As Frick’s health began to falter, Yourcenar became attached to Jerry Wilson, who first came to Maine as part of a French television crew in 1978, when Yourcenar was 75. Jerry was gay, unintellectual, cruel – Fraigneau reborn. When Frick died the following year, Yourcenar was eager to see the world again, this time with her Jerry-Antinous. She poured Grace’s ashes into a sweetgrass basket, wrapped the whole in a woollen scarf her companion had frequently worn, and buried it on Mount Desert Island. ‘One can reinvent a rite,’ Yourcenar said to an interviewer, ‘at any moment in life.’ (She was establishing one: Yourcenar’s own ashes were buried in a basket wrapped in the white silk scarf she had worn to the Académie.) She found out she would be the first immortelle when she was in Miami with Jerry. After the ceremony in Paris, she went south. With Jerry, she finally visited Antinoöpolis, where she poured coins into the Nile near where Antinous may have drowned. (Instead of a sword, the académiciens had marked her accession with a coin from Hadrian’s time.)
Perhaps predictably, her relationship with Jerry became strained: he was often silent in the presence of ‘Madame’, particularly if the conversation went over his head, as it must often have done. On a trip to India in January 1985, Jerry insisted they bring along a man he’d met called Daniel, who made frequent requests for money. In Goa, Jerry became ill. He died a year later in Paris of Aids; the following spring Yourcenar visited the Hôpital Laennec to see the room he had died in. In November 1987 she had a stroke. Her housekeeper was with her for her last breath in the hospital on Mount Desert Island; Yourcenar opened her eyes, she reported, and they remained open, as blue as ever. ‘Let us try, if we can,’ reads the last line of Memoirs of Hadrian, ‘to enter into death with open eyes.’

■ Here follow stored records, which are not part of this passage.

(* ===== verification/Prelude.v ===== *)
(** * riaps-core: a verification development

    riaps-core is the C++ run-time of the RIAPS platform: actors made of
    components that talk through ZeroMQ ports, a discovery service that finds
    the partner of a port on other nodes through a distributed hash table
    (OpenDHT), and groups of components that elect a leader and vote.  The
    development models the core of the program and proves what makes it
    correct; where the code does not do what it means to, a theorem states
    what it does.

    ** Parts of the program and files of the development

    Generic
    - [Prelude.v] (this file): machine integers, the result type [Res] of code
      that may throw or be undefined, state commands [Cmd] with their output,
      strings ([std::stoi], [std::to_string], [find]), ordered maps.
    - [Timeout.v]: [utils/r_timeout.h], [r_expirable.h], [r_expirablelist.h].
    - [Utils.v]: [utils/r_utils.cc].  [Timers.v]: the timer thread
      ([ports/r_periodictimer.cc]) and the wake-up computations of
      [r_componentbase.cc].  [TimerThreads.v]: the one-shot and the callback
      timer ([r_oneshottimer.cc], [r_callbacktimer.cc]), which no other code uses:
      an owner and a thread that share a flag.  [Params.v]: [r_parameter.cc].
    - [Ini.v]: [INIReader.h], the parser of configuration files.
      [Framework.v]: [framework/rfw_*.cc].
    - [Frames.v]: the conversions between frames and Cap'n Proto messages
      ([utils/r_utils.cc]) and the readers that own a frame
      ([r_messagereader.h]), over a heap of frames.

    Groups (one object per group a component has joined)
    - [DistCoord.v]: the messages of [distcoord.capnp].
    - [GroupLead.v]: [groups/r_grouplead.cc], over the interface [GroupApi] to
      the group that owns the object, with its laws [GroupApiLaws].
    - [Election.v]: an abstract election and the refinement of the code to it.
    - [Cluster.v]: members that exchange election messages over a network that
      loses, delays, reorders and repeats them; safety and progress.
    - [Consensus.v]: proposals, votes, expiry, and the object store they share.
    - [Group.v]: [groups/r_group.cc], which implements [GroupApi]: membership,
      sending, dispatch of what is received, start-up.

    Ports and components
    - [Ports.v]: [componentmodel/ports], [r_configuration.h]: messages, time
      stamps, errors.  [PortSetup.v]: how the ports come up: binding,
      securing, registering and connecting.  [Queries.v]: query and answer
      ports and the parameters of their messages ([r_payload.cc]).
    - [Component.v]: [r_componentbase.cc]: the thread's loop, ports by name,
      groups, scheduled actions.  It keeps the ports by value; [PortObjects.v]
      has the objects, their classes and the pointers to them, and shows that
      the two agree.  [Handlers.v] cuts a turn of the thread into its acts and has
      the loop over the groups with the calls that handlers make from inside it.
      [Lifecycle.v]: configuration, activation and
      termination, with owner and thread interleaved.
    - [Config.v]: [r_pyconfigconverter.h], from the Python model to the
      configuration of a component.  [Actor.v]: [r_pyactor.cc].
    - [Device.v]: [r_devicethread.cc], the thread of a device and its owner.

    Discovery
    - [Disco.v]: the messages of [disco.capnp], the keys of services, the data
      that is stored ([r_dhtdata.cc]).
    - [MsgHandler.v]: [discoveryd/r_msghandler.cc], all handlers, the loop and
      the callbacks; [DiscoFacts.v]: its theorems.  It keeps the table of actors
      by value; [Ownership.v] has the counted pointers, the objects and the
      sockets they own, and the destructor of the handler.
    - [Service.v]: [discoveryd/r_riaps_actor.cc], the thread around it.
    - [Lmdb.v]: [utils/r_lmdb.cc] over an abstract LMDB, the classes [Mdb] and
      [MdbLaws]; [Restart.v]: the handler on this data base across restarts.
    - [DiscoApi.v]: the client side, [r_discoverdapi.cc].
    - [Validator.v], [DhtTracker.v], [Discoveryd.v]: the rest of
      [src/discoveryd].

    Compositions
    - [GroupNet.v]: components, each with its thread, ports and groups, that
      share a group over a network; the steps are the acts of [Handlers.v]: the
      event of a turn, the round of one group, a call of the user's code, also
      from a handler, joining and leaving included.
    - [Voting.v]: a vote in such a network, from the call of [SendVote] to the
      announcement, with the history of what was read and called.
    - [Delivery.v]: what handlers are called with, in such a network, traced back
      to the call of the user's code that it comes from.
    - [DhtNet.v]: discovery services on several nodes that share one DHT, as a
      step relation [net_step] with its reachable states; a node's rounds are
      those of [MsgHandler.v], its searches push messages to its channel by
      the callbacks of the code.  The DHT may show a search any values that
      were put under its key, in any order, repeatedly, late or never.
    - [EndToEnd.v]: from the constructor of a server port on one node, through
      the two discovery services and the DHT, to the connection of a client
      port of a component on another.

    ** How the model reads the code

    The members of a class are the fields of a record; a method is a function
    on it that returns the new state and the list of its effects (messages
    sent, calls of ZeroMQ, of OpenDHT and of the component).  Each reading of
    a clock, each random number, each result of a library call is an argument,
    so a theorem holds for every behaviour of the environment.  A null
    dereference is [UB], an exception that the code does not catch is [Throw].
    Hash maps are [gmap]; where their iteration order matters it is an
    argument.  Integers are [Z], wrapped at their width where the code can
    leave it.  OpenDHT, its cryptography and MessagePack are section variables,
    with named hypotheses where a theorem relies on them; the witnesses
    instantiate them.

    ** What the theorems show

    - Election: one vote per member and term, at most one leader per term, a
      strict majority behind each leader, and a candidate that gets one wins
      ([Cluster.v]); without the two assumptions of [allowed] safety fails, as
      [stale_append_two_leaders] shows.  [one_leader] carries safety over to
      whole components that join and leave, by a simulation from the acts of
      their threads to the abstract election of [Election.v]; a member that
      leaves and joins again votes twice ([rejoin_two_leaders]), and a leader
      that was replaced still answers [IsLeader] ([deposed_still_answers]).
    - The theorems on groups take the configuration of the group's type as an
      argument; as the actor is written it is always missing, so that no
      component joins a group ([never_joins]).
    - Voting: the announced result is the one of a strict majority, expired
      proposals are rejected, pointers never dangle ([Consensus.v]); over the
      network, a proposal announced as accepted was read by a leader, and more
      than half of the members it knew then called for it, if the network
      repeats nothing and nobody votes twice ([accepted_by_majority]); a member
      that votes twice can decide alone ([one_voter_decides]), which happens to a
      member that votes each time it is asked, because a leader that was replaced
      forwards proposals too ([two_leaders_ask_twice]).
    - Delivery: what a handler is called with, some member has asked to have
      delivered, with the same bytes ([callbacks_sound]).
    - Configuration files: what is printed is read back ([ini_roundtrip]), the
      two readers of [riaps.conf] agree ([conf_readers_agree]), and when the
      file switches security on ([security_switch]).
    - Port objects: casts and pointers are safe and each [SendMessageOnPort]
      is defined on the types it is for ([ports_well_typed]), the tables by
      value are those of pointers ([port_tables_agree]), and of two ports of one
      name the first dangles ([duplicate_name_dangles]).
    - Frames: messages survive the way through a frame ([frame_roundtrip]), a
      reader sees its message as long as it lives, however it is copied
      ([readers_safe]).
    - Groups: the dispatch is an input of a cluster member, membership follows
      the heartbeats ([Group.v]).
    - Discovery: the state invariant of the handler, the exact effect of each
      request and update, what a client is told, which requests end the
      service ([DiscoFacts.v], [DiscoApi.v]); trust only in signed answers
      ([Validator.v]); stability of the DHT ([DhtTracker.v]); the life of the
      service ([Service.v]).
    - Discovery across nodes: whatever the DHT does, an actor is only told of
      endpoints that some node registered for what the actor's component has
      looked up ([no_cross_talk]); from every reachable state a client that
      has looked a key up can be told of every value under it
      ([discovery_completes]); a server port and a client port of the same
      application, type and scope get connected ([server_reaches_client]);
      group updates are never delivered ([group_update_needs_collision]).
    - Sockets of actors: each has one owner, is open as long as its actor is
      registered, and is destroyed once; no message goes to one that is not open,
      and the destructor leaves nothing behind ([sockets_owned]).
    - Restart: the data base is a multimap ([lmdb_multimap]), follows the
      handler ([db_follows_handler]), and what is left in it is declared a
      zombie by the next start ([restart_marks_zombies]).
    - Ports: what server and client ports bind, ask and connect to, with and
      without their certificate ([PortSetup.v]); device threads may be
      destroyed only after they are terminated ([Device.v]).
    - Turns: with handlers that join, leave, send and vote from inside the loop,
      a turn is a run of the net in which no group is served twice or skipped
      ([turn_is_run]); it ends ([turn_ends]), is undefined only where its parts
      are or a handler leaves its own group ([turn_undefined]), and is the turn of
      [Component.v] when handlers leave the groups alone ([silent_turn]).
    - Components: every group is served once per round, a port update reaches
      its port, joining and leaving ([Component.v]); a component ends in order,
      if its thread has made a turn ([termination_order]); the thread creates exactly
      the ports that the model declares under five of the keys
      ([convert_plan]); an answer finds its question
      ([query_answer_roundtrip]).
    - Timers, time stamps and utilities: no drift, one shot, bounds; timers with a
      thread of their own never lose it, [stop] returns and lets at most one more
      message through ([timer_thread_life]).

    ** Bounds and fuel

    Loops over lists and maps are structural.  [to_string] and the decimal
    conversions use the number of binary digits as fuel, which bounds the
    decimal ones ([nat_fuel]).  [WaitUntil] takes the number of clock readings
    it may make; [wakeups] shows that it ends as soon as the clock is late
    enough.  [DhtGet_levels] is called with eleven levels, the number after
    which the code gives up.  The loops over a cursor of LMDB take fuel; one
    round more than there are items is enough, and two rounds for [Del].
    [HandlerStep] takes fuel for the groups it comes to; one more than the groups
    there are or that handlers join is enough ([turn_ends]).
    The events of [DhtNet.v], [GroupNet.v], [Lifecycle.v], [Device.v],
    [TimerThreads.v] and [Service.v] are lists of any length.

    ** Not modelled

    The wire encodings (Cap'n Proto, MessagePack), ZeroMQ sockets and polling
    beyond their results, loggers, pybind11 beyond the casts of [Config.v], the
    Python program that hosts the components ([EndToEnd.v] says what it is
    relied on to do), generated code, and vendored code other than [INIReader.h].
    The calls of handlers that [Handlers.v] interleaves with the loop are those
    on groups.  OpenDHT, its cryptography and LMDB are parameters.  Of the files
    that are modelled, what is left out only logs, reads a member, or sets
    loggers up; the examples and tests are written for older interfaces of the
    library and are left out. *)

From Stdlib Require Import ZArith Lia Ascii.
From stdpp Require Import base gmap strings list fin_maps fin_sets sorting.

Ernaux was the seventeenth woman to win the Nobel Prize. The first was Selma Lagerlöf, who won in 1909. ‘Novelists of genius are rare; novelists of genius who are women are, of course, even rarer,’ Yourcenar wrote of Lagerlöf in 1975. ‘Among these women of great talent or of genius, none, in my opinion, is to be placed higher than Selma Lagerlöf. She is in any case the only one who consistently mounts to the level of epic and of myth.’ I wouldn’t say that I became eager to read Lagerlöf after finishing Yourcenar’s essay, but I like the sense I got of a thickening forest, first planted at the turn of the last century. There is no longer one type of woman who has won the Nobel Prize in Literature, or one type of woman who has been allowed into the Académie Française. Now there are genealogies, affinities, branches that have not yet grown but will blossom and fruit and cross. As of today, Yourcenar’s life has been useful, which is all she wished it to be.